Production de gaz : bulles dans la masse du milieu ou contre les parois ou poche gazeuse décollant le culot, repoussant même parfois la totalité du milieu vers le haut du tube.

REACTIONS COMPLEMENTAIRES

a) Recherche de la lysine décarboxylase: METHODE A LA NINHYDRINE

Il est possible sur ce milieu de mettre en évidence la transformation, par certaines espèces qui possèdent une lysine décarboxylase (L.D.C.), de cet acide aminé en cadavérine.

-Technique et lecture
Après incubation de 18-24 heures, ajouter sur le milieu 1 ml de lessive de soude diluée de moitié, de façon à baigner la surface. Agiter légèrement.
Rajouter 2 ml de chloroforme. Agiter pendant quelques secondes sans violence.

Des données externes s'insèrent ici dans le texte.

(** X21. What the loop never does: it never switches the summary off,
    and switches it on only for an argument [--summary] or [-s]; the
    directory it leaves is the one it started with or an argument that
    does not begin with [-]; the threshold it leaves is the one it
    started with or [parseInt] of a non-empty text taken from the
    arguments. *)
Theorem parseArgs_settings_come_from_arguments :
  forall (Num : Type) (parseInt : string -> Num) (args : list string)
         (st : Main.Settings Num),
    let r := Main.parseArgs Num parseInt args st in
    (Main.showSummary st = true -> Main.showSummary r = true) /\
    (Main.showSummary r = true ->
     Main.showSummary st = true \/ In "--summary" args \/ In "-s" args) /\
    (Main.targetDir r = Main.targetDir st \/
     In (Main.targetDir r) args /\
     String.prefix "-" (Main.targetDir r) = false) /\
    (Main.maxLeaf r = Main.maxLeaf st \/
     exists v, v <> "" /\ Main.maxLeaf r = Some (parseInt v) /\
       (In v args \/
        exists arg, In arg args /\
                    nth_error (Literal.splitOn Main.equals "" arg) 1 =
                    Some v)).
Proof.
  intros Num parseInt args. cbv zeta.
  assert (Hlen : forall n (args : list string), (length args <= n)%nat ->
            forall st,
    (Main.showSummary st = true ->
     Main.showSummary (Main.parseArgs Num parseInt args st) = true) /\
    (Main.showSummary (Main.parseArgs Num parseInt args st) = true ->
     Main.showSummary st = true \/ In "--summary" args \/ In "-s" args) /\
    (Main.targetDir (Main.parseArgs Num parseInt args st) = Main.targetDir st \/
     In (Main.targetDir (Main.parseArgs Num parseInt args st)) args /\
     String.prefix "-" (Main.targetDir (Main.parseArgs Num parseInt args st))
       = false) /\
    (Main.maxLeaf (Main.parseArgs Num parseInt args st) = Main.maxLeaf st \/
     exists v, v <> "" /\
       Main.maxLeaf (Main.parseArgs Num parseInt args st) =
         Some (parseInt v) /\
       (In v args \/
        exists arg, In arg args /\
                    nth_error (Literal.splitOn Main.equals "" arg) 1 =
                    Some v))).
  { clear args. induction n as [|n IH]; intros args Hn st.
    - destruct args; [|simpl in Hn; lia]. simpl. tauto.
    - destruct args as [|arg rest]; [simpl; tauto|].
      simpl in Hn. cbn [Main.parseArgs].
      destruct (Main.isSummaryFlag arg) eqn:Es.
      + destruct (IH rest ltac:(lia)
                    (Main.mkSettings (Main.targetDir st) (Main.maxLeaf st)
                       true))
          as (H1 & H2 & H3 & H4).
        cbn [Main.showSummary Main.targetDir Main.maxLeaf] in *.
        split; [auto|]. split.
        * intros _. right. unfold Main.isSummaryFlag in Es.
          apply orb_true_iff in Es.
          destruct Es as [E | E]; apply String.eqb_eq in E; subst arg;
            simpl; auto.
        * split.
          -- destruct H3 as [H3 | [H3 H3']]; [now left | right].
             split; [now right | exact H3'].
          -- destruct H4 as [H4 | (v & Hv & Hm & Hsrc)]; [now left | right].
             exists v. repeat split; auto.
             destruct Hsrc as [Hin | (a & Ha & Hnth)]; [left; now right|].
             right. exists a. split; [now right | exact Hnth].
      + destruct (Main.isMaxLeafFlag arg) eqn:Em.
        * destruct (Main.includesEquals arg) eqn:Ei.
          -- set (val := nth_error (Literal.splitOn Main.equals "" arg) 1).
             destruct (IH rest ltac:(lia)
                         (Main.assignMaxLeaf Num parseInt val st))
               as (H1 & H2 & H3 & H4).
             destruct (assignMaxLeaf_keeps Num parseInt val st)
               as (Kt & Ks & Km).
             rewrite Kt in H3. rewrite Ks in H1, H2.
             split; [exact H1|]. split.
             ++ intros H. destruct (H2 H) as [?|[?|?]]; simpl; auto.
             ++ split.
                ** destruct H3 as [H3 | [H3 H3']]; [now left | right].
                   split; [now right | exact H3'].
                ** destruct H4 as [H4 | (v & Hv & Hm & Hsrc)].
                   --- rewrite H4.
                       destruct Km as [Km | (v & Hval & Hv & Km)];
                         [now left | right].
                       exists v. repeat split; auto.
                       right. exists arg. split; [now left | exact Hval].
                   --- right. exists v. repeat split; auto.
                       destruct Hsrc as [Hin | (a & Ha & Hnth)];
                         [left; now right|].
                       right. exists a. split; [now right | exact Hnth].
          -- destruct rest as [|val rest'].
             ++ simpl. tauto.
             ++ simpl in Hn.
                destruct (IH rest' ltac:(lia)
                            (Main.assignMaxLeaf Num parseInt (Some val) st))
                  as (H1 & H2 & H3 & H4).
                destruct (assignMaxLeaf_keeps Num parseInt (Some val) st)
                  as (Kt & Ks & Km).
                rewrite Kt in H3. rewrite Ks in H1, H2.
                split; [exact H1|]. split.
                ** intros H. destruct (H2 H) as [?|[?|?]]; simpl; auto.
                ** split.
                   --- destruct H3 as [H3 | [H3 H3']]; [now left | right].
                       split; [right; now right | exact H3'].
                   --- destruct H4 as [H4 | (v & Hv & Hm & Hsrc)].
                       +++ rewrite H4.
                           destruct Km as [Km | (v & Hval & Hv & Km)];
                             [now left | right].
                           exists v. repeat split; auto.
                           left. right. left. congruence.
                       +++ right. exists v. repeat split; auto.
                           destruct Hsrc as [Hin | (a & Ha & Hnth)];
                             [left; right; now right|].
                           right. exists a.
                           split; [right; now right | exact Hnth].
        * destruct (String.prefix "-" arg) eqn:Ep; cbn [negb].
          -- destruct (IH rest ltac:(lia) st) as (H1 & H2 & H3 & H4).
             split; [exact H1|]. split.
             ++ intros H. destruct (H2 H) as [?|[?|?]]; simpl; auto.
             ++ split.
                ** destruct H3 as [H3 | [H3 H3']]; [now left | right].
                   split; [now right | exact H3'].
                ** destruct H4 as [H4 | (v & Hv & Hm & Hsrc)];
                     [now left | right].
                   exists v. repeat split; auto.
                   destruct Hsrc as [Hin | (a & Ha & Hnth)];
                     [left; now right|].
                   right. exists a. split; [now right | exact Hnth].
          -- destruct (IH rest ltac:(lia)
                         (Main.mkSettings arg (Main.maxLeaf st)
                            (Main.showSummary st)))
               as (H1 & H2 & H3 & H4).
             cbn [Main.showSummary Main.targetDir Main.maxLeaf] in *.
             split; [exact H1|]. split.
             ++ intros H. destruct (H2 H) as [?|[?|?]]; simpl; auto.
             ++ split.
                ** right. destruct H3 as [H3 | [H3 H3']].
                   --- rewrite H3. split; [now left | exact Ep].
                   --- split; [now right | exact H3'].
                ** destruct H4 as [H4 | (v & Hv & Hm & Hsrc)];
                     [now left | right].
                   exists v. repeat split; auto.
                   destruct Hsrc as [Hin | (a & Ha & Hnth)];
                     [left; now right|].
                   right. exists a. split; [now right | exact Hnth]. }
  intros st. exact (Hlen (length args) args (le_n _) st).
Qed.
(** X7.  For a duration >= 0 the subtitle text has exactly four line breaks
    per kept line: an index line, a time line, a text line and an empty
    line for each cue. *)
Theorem buildSRT_line_breaks (script : string) (dur : Z) :
  0 <= dur ->
  occurrences LF (buildSRT script dur)
  = (4 * List.length (script_lines script))%nat.
Proof.
  intros Hd. rewrite buildSRT_render, concat_render_line_breaks.
  - unfold cues. now rewrite cues_from_length.
  - unfold cues. apply cues_from_readable; try lia.
    + pose proof (per_line_min dur (List.length (script_lines script))). lia.
    + apply script_lines_no_LF.
Qed.

Lemma buildSRT_line_breaks_witness :
  occurrences LF (buildSRT hello_script 10)
  = (4 * List.length (script_lines hello_script))%nat.
Proof. apply (buildSRT_line_breaks hello_script 10). lia. Defined.

End SubtitleProperties.

Section ResolverProperties.
Import JsString Js Subtitles Pipeline ScriptRoute Coverage Samples.

(** X8.  [getBg] never raises, whatever the style and the search service do:
    it returns a truthy value, which is the fallback URL or the link found
    in the answer of the search. *)
Theorem getBg_always_usable (E : env) (style : value) :
  exists url, getBg E style = Ok url /\ truthy url = true /\
    (url = VStr FALLBACK \/
     exists q r, search E [("query", VStr q); ("per_page", VNum 1)] = Ok r /\
                 first_link r = Ok url).
Proof. apply getBg_total. Qed.

(** X9.  [fetchPexelsVideo] of the earlier variant never raises either, but
    its value is the fallback URL, a truthy link found in the answer of the
    search, or [null]. *)
Theorem fetchPexelsVideo_never_raises (E : env) (query : value) :
  exists url, fetchPexelsVideo E query = Ok url /\
    (url = VStr FALLBACK \/ url = VNull \/
     (truthy url = true /\
      exists r, search E [("query", query); ("per_page", VNum 1);
                          ("orientation", VStr "landscape")] = Ok r /\
                first_link r = Ok url)).
Proof.
  unfold fetchPexelsVideo.
  destruct (search E _) as [r|e] eqn:Hs; cbn [bind try_catch]; [|eauto].
  destruct (first_link r) as [link|e] eqn:Hl; cbn [bind try_catch]; [|eauto].
  exists (or_else link VNull). split; [reflexivity|].
  unfold or_else. destruct (truthy link) eqn:Ht; [|auto].
  right. right. split; [exact Ht|]. now exists r.
Qed.

(** X10.  A style that is neither a string nor an array (so [undefined], as
    when the field is missing) makes [getBg] return the fallback URL
    without regard to the search service. *)
Theorem getBg_unusable_style (E : env) (style : value) :
  match style with VStr _ | VArr _ => False | _ => True end ->
  getBg E style = Ok (VStr FALLBACK).
Proof. destruct style; intros H; try contradiction; reflexivity. Qed.

Lemma getBg_unusable_style_witness : getBg mac_env VUndefined = Ok (VStr FALLBACK).
Proof. apply (getBg_unusable_style mac_env VUndefined). exact I. Defined.

(** X11.  When the search, asked for "tech" if the style contains
    "Professional" and for "nature" otherwise, answers with a first video
    whose first file has a non-empty string link, [getBg] returns that
    link. *)
Theorem getBg_first_link (E : env) (s url : string)
    (r data video file : list (string * value)) (videos files : list value) :
  search E [("query", VStr (if includes s "Professional" then "tech" else "nature"));
            ("per_page", VNum 1)] = Ok (VObj r) ->
  lookup "data" r = Some (VObj data) ->
  lookup "videos" data = Some (VArr (VObj video :: videos)) ->
  lookup "video_files" video = Some (VArr (VObj file :: files)) ->
  lookup "link" file = Some (VStr url) ->
  url <> "" ->
  getBg E (VStr s) = Ok (VStr url).
Proof.
  intros Hs H1 H2 H3 H4 Hu. unfold getBg. cbn [call_includes bind].
  rewrite Hs. cbn [bind].
  rewrite (first_link_found r data video file videos files (VStr url) H1 H2 H3 H4).
  cbn [bind try_catch]. unfold or_else. cbn [truthy]. unfold JsString.truthy.
  destruct (String.eqb_spec url ""); [contradiction | reflexivity].
Qed.

Lemma getBg_first_link_witness :
  getBg mac_env (VStr "Professional, calm") = Ok (VStr "https://videos.example/clip.mp4").
Proof.
  eapply (getBg_first_link mac_env "Professional, calm");
    [reflexivity | reflexivity | reflexivity | reflexivity | reflexivity | discriminate].
Defined.

(** X12.  When the first video of the answer has no [video_files], taking
    its first file raises inside the [try]; both resolvers then return the
    fallback URL (the earlier one does not return [null] here). *)
Theorem resolvers_missing_video_files (E : env) (style : value)
    (r data video : list (string * value)) (videos : list value) :
  (forall params, search E params = Ok (VObj r)) ->
  lookup "data" r = Some (VObj data) ->
  lookup "videos" data = Some (VArr (VObj video :: videos)) ->
  lookup "video_files" video = None ->
  getBg E style = Ok (VStr FALLBACK) /\
  fetchPexelsVideo E style = Ok (VStr FALLBACK).
Proof.
  intros Hs H1 H2 H3.
  destruct (first_link_no_files r data video videos H1 H2 H3) as [m Hm].
  split.
  - unfold getBg. destruct (call_includes style "Professional"); cbn [bind try_catch];
      [|reflexivity].
    rewrite Hs. cbn [bind]. rewrite Hm. reflexivity.
  - unfold fetchPexelsVideo. rewrite Hs. cbn [bind]. rewrite Hm. reflexivity.
Qed.

Lemma resolvers_missing_video_files_witness :
  let E := Env "linux" "/srv/app" "job-3" 4294967296
             (fun _ => Ok (VObj [("data", VObj [("videos", VArr [VObj []])])]))
             (fun _ => Ok Media) (fun _ => Ok tt) (fun _ => Ok tt) Completed in
  getBg E (VStr "calm") = Ok (VStr FALLBACK) /\
  fetchPexelsVideo E (VStr "calm") = Ok (VStr FALLBACK).
Proof.
  cbv zeta.
  eapply resolvers_missing_video_files;
    [intros params; reflexivity | reflexivity | reflexivity | reflexivity].
Defined.

End ResolverProperties.

Section PipelineProperties.
Import JsString Js Subtitles Pipeline ScriptRoute Coverage Samples.

Ltac unfold_M :=
  cbv [mbind act lift ret read throw mtry run_engine writeFile write_silence
       generateTTS];
  cbv beta iota.

Ltac split_steps H :=
  repeat match type of H with
  | context [match ?x with Ok _ => _ | Throw _ => _ end] => destruct x eqn:?
  | context [match ?x with Completed => _ | Aborted => _ end] => destruct x eqn:?
  | context [let (_, _) := ?x in _] => destruct x eqn:?
  end; cbv beta iota in H.


(** X14.  When a stage of the [try] block of [server.js] fails, in whatever
    scope the handler stands, the files left on disk are exactly those that
    were outside the workspace: nothing the job wrote survives. *)
Theorem failed_job_leaves_no_file (outer : scope) (E : env) (r : request)
    (w w1 : world) (e : error) :
  job_body ServerJs E outer r (uuid E) (workspace E) (ensureDir (workspace E) w)
  = (Throw e, w1) ->
  let out := snd (generate_video_in outer ServerJs E r w) in
  files out = outside (workspace E) w /\
  forall f, In f (files out) -> under (workspace E) f = false.
Proof.
  intros Hb out.
  destruct (job_body_frame _ _ _ _ _ _ _ _ _ Hb) as (_ & Hf & _).
  assert (Hout : files out = outside (workspace E) w).
  { unfold out. rewrite generate_video_in_unfold, Hb.
    destruct (job_catch_disk ServerJs (workspace E) e w1) as (_ & Cf & _).
    now rewrite Cf. }
  split; [exact Hout|].
  intros f Hin. rewrite Hout in Hin. unfold outside in Hin.
  apply filter_In in Hin as [_ Hin]. now apply negb_true_iff in Hin.
Qed.

Lemma failed_job_leaves_no_file_witness :
  files (snd (generate_video_in (module_scope ServerJs ++ node_scope)%list
                ServerJs linux_env short_request busy_world))
  = outside (workspace linux_env) busy_world.
Proof.
  eapply (failed_job_leaves_no_file (module_scope ServerJs ++ node_scope)%list
            linux_env short_request busy_world).
  vm_compute. reflexivity.
Defined.

(** X15.  Whichever stage fails, and with whatever error, the client gets
    status 500 with a JSON body whose [error] field is the message of that
    error, and the message is logged. *)
Theorem failure_reports_message (outer : scope) (v : variant) (E : env) (r : request)
    (w w1 : world) (e : error) :
  headersSent (res w) = false ->
  job_body v E outer r (uuid E) (workspace E) (ensureDir (workspace E) w) = (Throw e, w1) ->
  let out := snd (generate_video_in outer v E r w) in
  res out = Response 500 (Some "application/json")
              (Some (Json [("error", VStr (message e))])) true /\
  hd_error (logged out)
  = Some ((match v with
           | ServerJs => "Video error: "
           | EarlierVariant => "Video failed: "
           end) ++ message e).
Proof.
  intros Hh Hb out.
  destruct (job_body_throw _ _ _ _ _ _ _ _ _ Hb) as [Hr _].
  unfold out. rewrite generate_video_in_unfold, Hb.
  rewrite job_catch_world by (rewrite Hr; exact Hh).
  split; reflexivity.
Qed.

Lemma failure_reports_message_witness :
  let E := Env "linux" "/srv/app" "job-4" 4294967296
             (fun _ => Ok no_footage) (fun _ => Ok Media)
             (fun _ => Throw (Failure "ffmpeg exited with code 1"))
             (fun _ => Ok tt) Completed in
  res (snd (generate_video_in styled_scope ServerJs E short_request empty_world))
  = Response 500 (Some "application/json")
      (Some (Json [("error", VStr "ffmpeg exited with code 1")])) true.
Proof.
  cbv zeta.
  refine (proj1 (failure_reports_message styled_scope ServerJs _ short_request
                   empty_world _ (Failure "ffmpeg exited with code 1") eq_refl _)).
  vm_compute. reflexivity.
Defined.



(** X17.  After a job that got through and whose response sink completed,
    no file of its workspace is left once the pending removals have run. *)
Theorem completed_job_files_removed (outer : scope) (v : variant) (E : env)
    (r : request) (w w1 : world) :
  job_body v E outer r (uuid E) (workspace E) (ensureDir (workspace E) w) = (Ok tt, w1) ->
  sink E = Completed ->
  let out := snd (generate_video_in outer v E r w) in
  forall f, In f (files (fire_timers out)) -> under (workspace E) f = false.
Proof.
  intros Hb Hs out f Hf.
  assert (Hout : out = w1).
  { unfold out. now rewrite generate_video_in_unfold, Hb. }
  destruct (job_body_done _ _ _ _ _ _ Hb) as (_ & _ & Ht). rewrite Hs in Ht.
  rewrite Hout in Hf. unfold fire_timers in Hf. cbn [files] in Hf.
  apply (fold_remove_files (workspace E) (timers w1) w1); [|exact Hf].
  rewrite Ht. now left.
Qed.

Lemma completed_job_files_removed_witness :
  Forall (fun f => under (workspace linux_env) f = false)
    (files (fire_timers
       (snd (generate_video_in styled_scope EarlierVariant linux_env short_request
               busy_world)))).
Proof.
  apply Forall_forall.
  eapply (completed_job_files_removed styled_scope EarlierVariant linux_env
            short_request busy_world);
    [vm_compute; reflexivity | reflexivity].
Defined.
(** * Open Bus Stride fetch algorithm: a shallow embedding of
      [GetStrideDataDurationAlgo.processAlgorithm] (stride_locations.py)

    The algorithm builds a query-parameter dictionary, issues one GET,
    decodes the JSON answer and writes one feature per record into a sink.
    Everything the host application supplies (the Python evaluator, the
    coordinate transforms, Qt's date arithmetic, the network reply, the sink
    and the cancellation flag) is an explicit input; everything the algorithm
    does to the outside world is recorded, in order, in a trace of events.

    Python's [float] is IEEE-754 binary64; it is modelled with the Standard
    Library's [SpecFloat] at precision 53 and maximal exponent 1024, so the
    progress value [int((i + 1) / total * 100)] is computed bit for bit. *)

From Stdlib Require Import ZArith List String Bool Lia Sorted.
From Stdlib Require Import Floats.SpecFloat Numbers.DecimalString.
Import ListNotations.

Open Scope string_scope.
Open Scope Z_scope.

(** ** Python values *)

(** The values [json.loads] and [eval] hand to the algorithm. A dictionary
    keeps its items in insertion order, as Python's [dict] does. Text is a
    [string], a sequence of bytes: the text in UTF-8. A Python [str] that has
    no UTF-8 form (a lone surrogate), the only text on which [urlencode]
    raises, is not a value of this type. *)
#[warnings="-register-all"]
Inductive pyval : Type :=
| PNone
| PBool (b : bool)
| PInt (z : Z)
| PFloat (f : spec_float)
| PStr (s : string)
| PList (l : list pyval)
| PDict (items : list (pyval * pyval)).

(** ** Exceptions and results *)

(** The five user-visible failures raised as [QgsProcessingException]. *)
Inductive failure : Type :=
| InvalidParameterFormat
| NetworkRequestFailed (errorString : string)
| HttpStatusError (status_code : option Z)
| ResponseParseError (why : string)
| InvalidOutput.

Inductive exn : Type :=
| QgsProcessingException (f : failure)
| SyntaxError
| TypeError
| ValueError
| OverflowError
| ZeroDivisionError
| AttributeError
| JSONDecodeError (why : string)
| QgsCsException
| OtherError (name : string).

Inductive result (A : Type) : Type :=
| Ok (a : A)
| Raise (e : exn).
Arguments Ok {A} a.
Arguments Raise {A} e.

Definition rbind {A B} (c : result A) (k : A -> result B) : result B :=
  match c with
  | Ok a => k a
  | Raise e => Raise e
  end.

Notation "'try!' x ':=' c 'in' k" := (rbind c (fun x => k))
  (at level 10, x name, c at level 100, k at level 200).

(** [str(n)] for an [int]. *)
Definition py_str_int (z : Z) : string := NilZero.string_of_int (Z.to_int z).

(** The text of each [QgsProcessingException] of the source. *)
Definition failure_message (f : failure) : string :=
  match f with
  | InvalidParameterFormat => "Invalid format for parameters."
  | NetworkRequestFailed e => "Network request failed: " ++ e
  | HttpStatusError (Some c) =>
      "API request failed with HTTP status code " ++ py_str_int c
  | HttpStatusError None => "API request failed with HTTP status code None"
  | ResponseParseError e => "Failed to parse JSON response: " ++ e
  | InvalidOutput => "Invalid output specified."
  end.

(** ** Python's floating-point arithmetic (binary64) *)

Module PyFloat.

Definition prec : Z := 53.
Definition emax : Z := 1024.

Definition is_finite (f : spec_float) : bool :=
  match f with
  | S754_zero _ | S754_finite _ _ _ => true
  | S754_infinity _ | S754_nan => false
  end.

(** An integer read as an exact, not yet rounded, binary number. *)
Definition exact (z : Z) : spec_float :=
  match z with
  | Z0 => S754_zero false
  | Zpos p => S754_finite false p 0
  | Zneg p => S754_finite true p 0
  end.

(** [float(n)] for an [int]: round to nearest even, [OverflowError] past
    the largest double. *)
Definition of_int (z : Z) : result spec_float :=
  let f := binary_normalize prec emax z 0 false in
  if is_finite f then Ok f else Raise OverflowError.

(** [a / b] on two [int]s: the correctly rounded quotient. *)
Definition truediv (a b : Z) : result spec_float :=
  if b =? 0 then Raise ZeroDivisionError
  else
    let q := SFdiv prec emax (exact a) (exact b) in
    if is_finite q then Ok q else Raise OverflowError.

(** [x * n] for a [float] and an [int]: the [int] is converted first. *)
Definition mul_int (x : spec_float) (n : Z) : result spec_float :=
  try! y := of_int n in Ok (SFmul prec emax x y).

(** [int(x)]: truncation towards zero. *)
Definition to_int (x : spec_float) : result Z :=
  match x with
  | S754_zero _ => Ok 0
  | S754_finite s m e =>
      let a := Z.shiftl (Zpos m) e in
      Ok (if s then - a else a)
  | S754_infinity _ => Raise OverflowError
  | S754_nan => Raise ValueError
  end.

End PyFloat.

(** [int((i + 1) / total * 100)], with [i] the zero-based index. *)
Definition progress_percent (i : nat) (total : Z) : result Z :=
  try! q := PyFloat.truediv (Z.of_nat i + 1) total in
  try! p := PyFloat.mul_int q 100 in
  PyFloat.to_int p.

(** ** Dictionaries *)

(** Does a stored key equal the [str] key [k]? A [str] equals no value of
    another type. *)
Definition key_is (k : string) (key : pyval) : bool :=
  match key with
  | PStr s => String.eqb s k
  | _ => false
  end.

(** [d.get(k)] without the default: [None] when the key is missing. *)
Fixpoint dict_lookup (k : string) (items : list (pyval * pyval)) : option pyval :=
  match items with
  | [] => None
  | (key, v) :: rest => if key_is k key then Some v else dict_lookup k rest
  end.

(** [d[k] = v]: an existing key keeps its place, a new one goes last. *)
Fixpoint dict_set (k : string) (v : pyval) (items : list (pyval * pyval))
  : list (pyval * pyval) :=
  match items with
  | [] => [(PStr k, v)]
  | (key, w) :: rest =>
      if key_is k key then (key, v) :: rest else (key, w) :: dict_set k v rest
  end.

(** [item.get(k)]: [AttributeError] on anything that is not a [dict]. *)
Definition py_get (item : pyval) (k : string) : result pyval :=
  match item with
  | PDict items =>
      match dict_lookup k items with
      | Some v => Ok v
      | None => Ok PNone
      end
  | _ => Raise AttributeError
  end.

Definition is_none (v : pyval) : bool :=
  match v with
  | PNone => true
  | _ => false
  end.

(** ** The schema *)

(** The [QVariant] type tags of the output fields. *)
Inductive qtype : Type := LongLong | DateTime | Double | Int | String_.

Definition qtype_eqb (a b : qtype) : bool :=
  match a, b with
  | LongLong, LongLong | DateTime, DateTime | Double, Double
  | Int, Int | String_, String_ => true
  | _, _ => false
  end.

Definition field_definitions : list (string * qtype) :=
  [ ("id", LongLong); ("snapshot_id", LongLong); ("ride_stop_id", LongLong);
    ("recorded_at", DateTime); ("lon", Double); ("lat", Double);
    ("bearing", Int); ("velocity", Int); ("dist_from_start", Int);
    ("dist_from_stop", Double); ("snapshot_str", String_); ("route_id", Int);
    ("line_ref", Int); ("operator_ref", Int); ("ride_id", LongLong);
    ("journey_ref", String_); ("scheduled_start", DateTime);
    ("vehicle_ref", String_) ].

Definition key_map : list (string * string) :=
  [ ("siri_snapshot_id", "snapshot_id"); ("siri_ride_stop_id", "ride_stop_id");
    ("recorded_at_time", "recorded_at");
    ("distance_from_journey_start", "dist_from_start");
    ("distance_from_siri_ride_stop_meters", "dist_from_stop");
    ("siri_snapshot__snapshot_id", "snapshot_str"); ("siri_route__id", "route_id");
    ("siri_route__line_ref", "line_ref");
    ("siri_route__operator_ref", "operator_ref"); ("siri_ride__id", "ride_id");
    ("siri_ride__journey_ref", "journey_ref");
    ("siri_ride__scheduled_start_time", "scheduled_start");
    ("siri_ride__vehicle_ref", "vehicle_ref") ].

(** [next((k for k, v in key_map.items() if v == name), name)] *)
Fixpoint first_key_for (name : string) (km : list (string * string)) : option string :=
  match km with
  | [] => None
  | (k, v) :: rest => if String.eqb v name then Some k else first_key_for name rest
  end.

Laisser décanter.
Prélever au moyen d’une pipette Pasteur dont l’extrémité est réeffilée, environ 0,5 ml de chloroforme limpide dans le fond du tube et le transvaser dans un petit tube (il est important de ne pas emmener de phase aqueuse.)
Ajouter un volume approximativement égal d’une solution de ninhydrine à 0,1% dans le chloroforme. Cette solution doit être conservée à +4°C dans un flacon de verre teinté, bouché à l’émeri et non en caoutchouc.

Une réaction positive se traduit par une coloration violette apparaissant au bout de 5 à 10 minutes.
Cette réaction est positive avec les Salmonella, la majorité des E. coli et Alkalescens dispar, les Klebsiella (sauf Klebsiella ozonae et rhinoscleromatis ).
Elle est toujours négative avec les Proteus, Citrobacter et Shigella.
Elle permet donc de séparer rapidement les Salmonella (L.D.C.+) des Citrobacter (L.D.C.-).
Cette méthode à la ninhydrine a l’avantage de ne pas nécessiter de milieu supplémentaire. Elle a l’inconvénient de nécessiter une extraction par le chloroforme en milieu alcalin et l’addition d’une solution de ninhydrine. Elle est cependant d’utilisation aisée par ceux qui y sont habitués.

b) Test à l’O.N.P.G.

Ce test peut être également effectué à partir de nombreuses cultures sur milieux glucosés-lactosés

Technique et lecture
Faire une suspension dense de la culture dans 0,25 ml d’eau physiologique contenue dans un tube à hémolyse, y ajouter 0,25 ml de solution tamponnée d’O.N.P.G.
Plus simplement, ajouter à une suspension dense dans 0,5 ml d’eau physiologique un disque d’O.N.P.G.
Chez les espèces pigmentées en jaune (Enterobacter agglomerans , Flavobacterium, Xanthomonas...) ou en rouge (Serratia...), doubler le volume de la suspension, utiliser 0,5 ml de cette suspension sans disque O.N.P.G. comme témoin de couleur pour faciliter les lectures.

Réaction O.N.P.G.+ : coloration jaune
Réaction O.N.P.G. - : pas de coloration
Examiner les tubes après 15 min, 30 min, 1 h, 6 h et 24 h. La majorité des réactions positives sont observées entre 15 et 30 minutes. La réaction est d’autant plus rapide qu’il y a plus de bactéries en suspension, donc plus d’enzyme.
Ne pas prolonger les lectures au-delà de 24 heures.